De là-haut, on avait la vue la plus belle sur le port, l'établissement, la rade et les lointains parsemés d'îles. Elle s'y était souvent promenée. Au début, elle y venait méditer, consciente de la fragilité de ces quelques « maisons de bois clair » qui commençaient à s'édifier, sous la protection d'un fort de bois primitif.

Le jésuite Louis-Paul Maraîcher de Vernon, lors de sa visite, mal vu par les huguenots, avait été cantonné là et, autant qu'elle s'en souvenait, c'était lui qui avait planté cette croix, et construit une cabane pour y loger avec son petit aide, Abbial Neals, l'enfant suédois abandonné, qu'il avait recueilli sur les quais de New York. Il avait également édifié un autel rudimentaire afin de célébrer la messe, un confessionnal de quelques planches pour y recevoir les catholiques de l'endroit, c'est-à-dire les Indiens baptisés et les Blancs de Gouldsboro et de Pentagouët.

Par la suite, on avait pris l'habitude d'y reléguer pour une nuit les voyageurs de passage qu'on ne voulait pas recevoir chez l'habitant ou à l'intérieur du bourg. Dans une communauté à la situation précaire et isolée, il fallait se montrer prudent.

Gouldsboro, ce n'était plus, comme au début, une grande famille où tout le monde se connaissait et se surveillait, ce n'était pas encore une ville avec ses lois, ses gardes, ses institutions, ses fonctionnaires, où l'individu anonyme, suspect, se trouve emprisonné, dès les premiers pas, par le corset de la discipline urbaine, ce qui morcelle ses nuisances. De l'inconnu, de l'étranger, de celui qu'on ne connaît point et qui se mêle aux autres, ce qu'on craignait, c'était les vols dont on ne pourrait jamais trouver le coupable, les querelles d'ivrognes dont les causes demeuraient obscures, mais où les membres de la population risquaient d'être impliqués. Et pardessus tout : l'incendie, allumé par négligence ou malveillance, et qui pourrait anéantir le labeur de plusieurs années en une seule nuit.

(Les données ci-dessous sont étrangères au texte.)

(** C10.  Whatever the store and the arguments, and whether the call
    returns or raises, every tensor that existed before the call holds the
    same value after it: the objects the function allocates (the repeated
    vocabulary, the distance matrix, its clone, the minima) are new, and
    the one assignment in place goes to the clone.  In particular
    [inputs_embeds], [embeddings_weight] and [grads] are unchanged. *)
Theorem get_closest_tokens_leaves_inputs
    {F : Type} `{Scalar F} (h : @store F) (inputs_embeds : nat)
    (unused_tokens : list nat) (embeddings_weight : nat) (grads : option nat)
    (metric : string) :
  let h' := fst (get_closest_tokens_st inputs_embeds unused_tokens embeddings_weight
                   grads metric h) in
  firstn (length h) h' = h
  /\ (forall l t, nth_error h l = Some t -> nth_error h' l = Some t).
Proof.
  intros h'.
  destruct (@keeps_get_closest_tokens_st F _ (length h) inputs_embeds unused_tokens
              embeddings_weight grads metric h (le_n _)) as (Hfirst & _ & _).
  fold h' in Hfirst. rewrite firstn_all in Hfirst.
  split; [exact Hfirst |].
  intros l t Hl. rewrite <- (firstn_skipn (length h) h'), Hfirst.
  rewrite nth_error_app1 by (apply nth_error_Some; congruence). exact Hl.
Qed.

Lemma get_closest_tokens_leaves_inputs_witness :
  let h := [T3 [[[f32 1; f32 0]]]; T2 [[f32 1; f32 0]; [f32 0; f32 1]]] in
  let run := get_closest_tokens_st 0 [0] 1 None "cos" h in
  snd run = Ok (4, 6)
  /\ nth_error (fst run) 4 = Some (T3 [[[f32 1000000000; SFopp (f32 0)]]])
  /\ nth_error (fst run) 6 = Some (TIndices [[1]])
  /\ firstn (length h) (fst run) = h.
Proof.
  split; [reflexivity | split; [reflexivity | split; [reflexivity |]]].
  apply (@get_closest_tokens_leaves_inputs spec_float float32
           [T3 [[[f32 1; f32 0]]]; T2 [[f32 1; f32 0]; [f32 0; f32 1]]]
           0 [0] 1 None "cos").
Defined.

(** ** The distance matrix in closed form *)

Lemma mapM_ok_map {A B : Type} (f : A -> result B) (g : A -> B) (l : list A) :
  (forall a, In a l -> f a = Ok (g a)) -> mapM f l = Ok (map g l).
Proof.
  induction l as [| a l IH]; intros Hf; [reflexivity |].
  cbn [mapM map]. rewrite (Hf a (or_introl eq_refl)). cbn [bind].
  rewrite IH by (intros a' Ha'; apply Hf; right; exact Ha'). reflexivity.
Qed.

Comme Angélique arrivait au sommet, découvrant d'un seul coup le panorama où dansaient sous les coups du vent, les couleurs mêlées du ciel et de la mer, de la forêt et des plages et des rocs, elle crut voir briller dans les herbes un éclair d'azur, et un homme vêtu d'une redingote de satin bleu barbeau et coiffé d'un chapeau galonné aux plumes agitées, se trouva subitement devant elle, tenant dans chaque main des pistolets de marine, braqués dans sa direction.

Il lui barrait l'accès du terre-plein où se trouvait la cabane, appuyée à l'ombre des premiers arbres de la forêt.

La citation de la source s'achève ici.